◆ **TASK**:
I'd like the line containing "rewrite Et in" and each line that follows, through the last line of the material, set down exactly as they are, and no others.
============
Lemma looped_run os : forall fuel c cb w0 max cap n n',
  looped c cb w0 max cap n -> Forall (fun o => zlen (loop_bytes o) <= max) os ->
  cap + loop_total os <= INT_MAX -> cap + loop_total os + 1 < Z.of_nat fuel -> loop_specs max (cr_fd c) n os = Some n' ->
  exists c', loop_run fuel c os = Ok c' /\ looped c' cb w0 max (cap + loop_total os) n'.
Proof.
  induction os as [|o os IH]; intros fuel c cb w0 max cap n n' L Ho Hc Hfu; cbn [loop_specs loop_run].
  { intros [= <-]. exists c. split; [done|]. change (loop_total []) with 0. by rewrite Z.add_0_r. }
  apply Forall_cons in Ho as [Ho Hos]. assert (loop_total (o :: os) = zlen (loop_bytes o) + loop_total os) as Et by (unfold loop_total; cbn; by rewrite zlen_app).
  rewrite Et in *. pose proof (zlen_nonneg (loop_bytes o)). assert (0 <= loop_total os) by apply zlen_nonneg.
  destruct (loop_spec max (cr_fd c) n o) as [n1|] eqn:En; [|done]. intros Er.
  destruct (looped_step fuel c cb w0 max cap n o n1 L Ho) as (c1 & -> & Hfd & L1); [lia|lia|done|]. cbn [mbind res_bind].
  destruct (IH fuel c1 cb w0 max _ n1 n' L1 Hos) as (c2 & -> & L2); [lia|lia|by rewrite Hfd|]. exists c2. split; [done|]. by rewrite Z.add_assoc.
Qed.

End loop.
============
◆ **WRITTEN SOLUTION**:
  rewrite Et in *. pose proof (zlen_nonneg (loop_bytes o)). assert (0 <= loop_total os) by apply zlen_nonneg.
  destruct (loop_spec max (cr_fd c) n o) as [n1|] eqn:En; [|done]. intros Er.
  destruct (looped_step fuel c cb w0 max cap n o n1 L Ho) as (c1 & -> & Hfd & L1); [lia|lia|done|]. cbn [mbind res_bind].
  destruct (IH fuel c1 cb w0 max _ n1 n' L1 Hos) as (c2 & -> & L2); [lia|lia|by rewrite Hfd|]. exists c2. split; [done|]. by rewrite Z.add_assoc.
Qed.

End loop.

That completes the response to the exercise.